Tout le monde connoît aussi l’usage de la fumée du papier brûlant, principalement sans flamme, contre les vapeurs hystériques, l’espece de vertige que certaines odeurs causent à beaucoup de sujets, les évanouissemens, &c. Ce secours populaire est souvent très efficace dans ces cas, & un des meilleurs qu’on puisse employer. (b)

Papier marbré, (Arts.) le papier marbré est un papier peint de diverses nuances, ou de différentes couleurs. Il se fait en appliquant une feuille de papier sur de l’eau où on a détrempé diverses couleurs avec de l’huile & du fiel de bœuf, qui empêche le mélange : selon la disposition qu’on leur donne avec un peigne, on forme les ondes & les panaches. Voici de quelle maniere se fait le papier marbré en Angleterre.

On prépare un auget de la forme & de la grandeur du papier qu’on veut marbrer, & de 4 doigts de profondeur, fait de plomb ou de bois, bien joint & enduit de façon qu’il puisse contenir la liqueur. Pour la liqueur, on fait tremper un quarteron de gomme adracanthe pendant 4 ou 5 jours dans de l’eau claire : on la remue de tems en tems, & on y ajoute tous les jours de l’eau nouvelle, jusqu’à ce qu’elle ait un peu moins de consistance que l’huile, alors on la jette dans le petit auget.
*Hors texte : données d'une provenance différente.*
(* ===== verification/Route.v ===== *)
(** * pkg/route/route: a route, its filters, its balancer and its fallback

    A route is proved against what it is told of the cluster manager, the
    class [ClusterManager]; [Cluster] supplies the instance. *)
From S2P Require Import Prelude Strconv Utils GoFloat Json Api LoadBalance Errors Request Response Effects Stream Filters.
From S2P Require Import Auth Usage RateLimit ClusterFilters Cluster.

Definition defaultRouteFallbackMaxRetries : Z := 3.

(** ** The manager as the route sees it *)
Class ClusterManager (X : Type) :=
  manager_HandleRequest : string -> Eff X (option AnyResponse * option gerror).

Class ClusterManagerLaws X `{ClusterManager X} : Prop := {
  manager_result name w w' resp err :
    manager_HandleRequest name w = Ret (w', (resp, err)) ->
    match err with Some e => IsLLMError (Some e) = true | None => is_Some resp end }.

(** ** What a route keeps, and what it asks of its surroundings *)
Record RouteEnv (X : Type) : Type := mkRouteEnv {
  getLB : X -> LoadBalancer;              (* the route's own balancer *)
  setLB : LoadBalancer -> X -> X;
  randInt : Eff X (option Z);             (* crypto/rand: a draw, or its failure *)
  sleep : Z -> Eff X unit }.
Arguments mkRouteEnv {X}.
Arguments getLB {X}.
Arguments setLB {X}.
Arguments randInt {X}.
Arguments sleep {X}.

Record routeDefault (X : Type) : Type := mkRouteDefault {
  rd_cfg : Route;   (* New stores a non-nil configuration *)
  rd_nsMap : gmap string string;
  rd_routeFilters : list (RequestFilter X);
  rd_reversedRouteFilters : list (RequestFilter X) }.
Arguments mkRouteDefault {X}.
Arguments rd_cfg {X}.
Arguments rd_nsMap {X}.
Arguments rd_routeFilters {X}.
Arguments rd_reversedRouteFilters {X}.

Definition buildBackendNsMap (cfg : Route) : gmap string string :=
  foldl (fun nsMap target =>
           match rt_destination target with
           | None => nsMap
           | Some d => <[dst_backend d := dst_namespace d]> nsMap
           end) ∅ (route_targets cfg).

(** ** pkg/registry/config: the request filters *)
Section Registry.
Context {X : Type}.
Variable Match : string -> string -> option bool.
Variable APIKeyAuth : string -> Z -> string -> Eff X (APIKeyAuthResponse + (gerror * option grpcCode)).
Variable UsageReport : string -> Z -> UsageReportRequest -> Eff X (option gerror).
Variable newRedisClient : RateLimitConfig -> option gerror.

(** The limiters' state, by the position of the filter in its route. *)
Variable invalid : Z.
Variable limiters : nat -> Surroundings X.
Les couleurs qu’on doit appliquer par-dessus sont, pour le bleu, de l’indigo broyé avec du blanc de plomb : pour le verd, l’indigo & l’orpiment, l’un broyé & l’autre détrempé, mêlés & qui ont bouilli ensemble dans l’eau commune : pour le jaune, l’orpiment broyé & détrempé : pour le rouge, la laque la plus fine broyée avec des raclures de bois de Brésil, qui ont été préparées en bouillant une demi-journée. Dans toutes ces couleurs on mêle un peu de fiel de bœuf, ou de poisson, qui a vieilli 2 ou 3 jours. Si les couleurs ne s’étendent pas bien d’elles-mêmes, on y ajoute un peu plus de fiel ; au contraire si elles s’étendent trop, il faut surcharger le fiel & le corriger, en y ajoutant de la couleur sans fiel.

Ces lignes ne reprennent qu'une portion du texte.